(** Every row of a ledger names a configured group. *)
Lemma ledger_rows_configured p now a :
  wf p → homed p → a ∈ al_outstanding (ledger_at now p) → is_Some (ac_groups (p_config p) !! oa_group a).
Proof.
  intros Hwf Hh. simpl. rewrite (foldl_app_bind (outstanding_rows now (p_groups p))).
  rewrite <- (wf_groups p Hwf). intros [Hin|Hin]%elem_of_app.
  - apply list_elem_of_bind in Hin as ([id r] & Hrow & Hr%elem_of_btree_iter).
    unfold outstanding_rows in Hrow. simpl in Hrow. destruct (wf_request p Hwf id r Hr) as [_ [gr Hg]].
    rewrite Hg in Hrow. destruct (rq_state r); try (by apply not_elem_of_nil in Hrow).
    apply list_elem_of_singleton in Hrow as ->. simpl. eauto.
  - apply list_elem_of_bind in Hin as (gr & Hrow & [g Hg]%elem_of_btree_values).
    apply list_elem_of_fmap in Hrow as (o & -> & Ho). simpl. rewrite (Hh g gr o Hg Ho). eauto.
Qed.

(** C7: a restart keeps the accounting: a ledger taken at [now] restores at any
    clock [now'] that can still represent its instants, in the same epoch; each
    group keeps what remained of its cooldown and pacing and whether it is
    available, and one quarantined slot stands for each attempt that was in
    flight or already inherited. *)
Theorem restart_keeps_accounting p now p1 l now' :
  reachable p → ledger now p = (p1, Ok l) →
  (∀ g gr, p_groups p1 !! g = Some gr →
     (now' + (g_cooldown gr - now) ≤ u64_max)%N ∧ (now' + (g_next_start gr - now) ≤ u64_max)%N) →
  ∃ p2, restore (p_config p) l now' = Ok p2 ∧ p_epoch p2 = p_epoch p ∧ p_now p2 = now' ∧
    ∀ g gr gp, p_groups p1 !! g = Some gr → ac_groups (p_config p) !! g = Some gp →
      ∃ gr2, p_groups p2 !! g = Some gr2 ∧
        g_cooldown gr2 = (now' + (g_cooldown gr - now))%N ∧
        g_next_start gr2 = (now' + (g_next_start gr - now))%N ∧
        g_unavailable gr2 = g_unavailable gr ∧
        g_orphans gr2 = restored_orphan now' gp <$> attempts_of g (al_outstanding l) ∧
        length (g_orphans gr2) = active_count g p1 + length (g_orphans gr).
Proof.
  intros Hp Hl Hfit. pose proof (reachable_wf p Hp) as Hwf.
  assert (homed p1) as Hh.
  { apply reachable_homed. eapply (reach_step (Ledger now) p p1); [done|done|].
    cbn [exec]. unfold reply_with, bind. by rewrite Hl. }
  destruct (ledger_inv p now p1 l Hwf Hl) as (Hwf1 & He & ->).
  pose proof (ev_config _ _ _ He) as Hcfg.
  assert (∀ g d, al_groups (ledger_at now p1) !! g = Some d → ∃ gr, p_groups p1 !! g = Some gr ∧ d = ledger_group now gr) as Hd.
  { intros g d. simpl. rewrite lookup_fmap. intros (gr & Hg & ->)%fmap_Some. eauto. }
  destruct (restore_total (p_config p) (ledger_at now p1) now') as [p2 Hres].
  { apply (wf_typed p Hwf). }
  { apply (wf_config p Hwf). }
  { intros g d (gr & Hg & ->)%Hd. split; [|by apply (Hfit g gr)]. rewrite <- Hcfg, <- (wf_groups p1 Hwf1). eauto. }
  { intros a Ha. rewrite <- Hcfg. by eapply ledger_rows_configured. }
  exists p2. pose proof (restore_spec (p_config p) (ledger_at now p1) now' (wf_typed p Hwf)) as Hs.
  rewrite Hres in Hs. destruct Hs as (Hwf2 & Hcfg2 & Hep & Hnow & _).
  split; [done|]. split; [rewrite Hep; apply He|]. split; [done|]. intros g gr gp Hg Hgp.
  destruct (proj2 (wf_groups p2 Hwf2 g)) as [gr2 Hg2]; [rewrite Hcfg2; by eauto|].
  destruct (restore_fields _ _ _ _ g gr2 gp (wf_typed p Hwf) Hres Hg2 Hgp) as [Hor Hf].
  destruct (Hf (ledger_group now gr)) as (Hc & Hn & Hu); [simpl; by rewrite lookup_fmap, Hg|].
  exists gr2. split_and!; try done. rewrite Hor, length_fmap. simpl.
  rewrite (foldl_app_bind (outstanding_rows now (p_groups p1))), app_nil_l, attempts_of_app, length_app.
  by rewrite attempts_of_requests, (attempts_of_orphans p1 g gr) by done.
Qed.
········
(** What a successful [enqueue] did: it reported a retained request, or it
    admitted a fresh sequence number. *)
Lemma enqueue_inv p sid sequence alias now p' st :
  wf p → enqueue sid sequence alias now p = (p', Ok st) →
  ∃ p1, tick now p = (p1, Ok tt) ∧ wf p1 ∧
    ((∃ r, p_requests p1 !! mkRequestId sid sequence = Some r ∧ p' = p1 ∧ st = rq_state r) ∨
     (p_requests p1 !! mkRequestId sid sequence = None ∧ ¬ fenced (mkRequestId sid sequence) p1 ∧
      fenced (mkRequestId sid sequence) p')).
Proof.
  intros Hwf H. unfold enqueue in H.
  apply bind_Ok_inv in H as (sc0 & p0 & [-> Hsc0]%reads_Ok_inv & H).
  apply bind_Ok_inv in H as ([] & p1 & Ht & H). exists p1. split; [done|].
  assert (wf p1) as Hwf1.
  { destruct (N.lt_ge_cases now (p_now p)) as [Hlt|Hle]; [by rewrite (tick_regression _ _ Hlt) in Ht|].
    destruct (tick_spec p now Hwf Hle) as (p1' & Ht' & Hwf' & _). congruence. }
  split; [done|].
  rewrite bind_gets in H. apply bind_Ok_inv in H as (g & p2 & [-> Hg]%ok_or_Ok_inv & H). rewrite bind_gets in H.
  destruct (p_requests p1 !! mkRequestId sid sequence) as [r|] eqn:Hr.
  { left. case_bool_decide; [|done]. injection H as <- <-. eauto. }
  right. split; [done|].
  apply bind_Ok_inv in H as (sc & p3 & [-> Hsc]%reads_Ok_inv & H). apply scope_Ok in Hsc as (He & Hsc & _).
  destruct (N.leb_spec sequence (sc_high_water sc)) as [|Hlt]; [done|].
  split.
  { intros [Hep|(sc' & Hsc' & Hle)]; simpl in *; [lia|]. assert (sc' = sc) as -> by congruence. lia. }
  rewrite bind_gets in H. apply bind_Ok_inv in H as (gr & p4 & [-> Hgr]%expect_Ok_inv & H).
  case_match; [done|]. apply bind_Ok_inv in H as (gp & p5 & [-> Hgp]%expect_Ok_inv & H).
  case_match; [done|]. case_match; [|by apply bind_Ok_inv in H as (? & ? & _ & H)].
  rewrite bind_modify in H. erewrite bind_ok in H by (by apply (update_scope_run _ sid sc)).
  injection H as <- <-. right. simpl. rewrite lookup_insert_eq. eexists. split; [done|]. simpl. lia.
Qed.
········
→ Task item: What you return should be exactly the lines above, starting at the one with "destruct (tick_spec p" and ending at the one with "destruct (N.leb_spec sequence", and nothing else.

→ Response to the exercise:
    destruct (tick_spec p now Hwf Hle) as (p1' & Ht' & Hwf' & _). congruence. }
  split; [done|].
  rewrite bind_gets in H. apply bind_Ok_inv in H as (g & p2 & [-> Hg]%ok_or_Ok_inv & H). rewrite bind_gets in H.
  destruct (p_requests p1 !! mkRequestId sid sequence) as [r|] eqn:Hr.
  { left. case_bool_decide; [|done]. injection H as <- <-. eauto. }
  right. split; [done|].
  apply bind_Ok_inv in H as (sc & p3 & [-> Hsc]%reads_Ok_inv & H). apply scope_Ok in Hsc as (He & Hsc & _).
  destruct (N.leb_spec sequence (sc_high_water sc)) as [|Hlt]; [done|].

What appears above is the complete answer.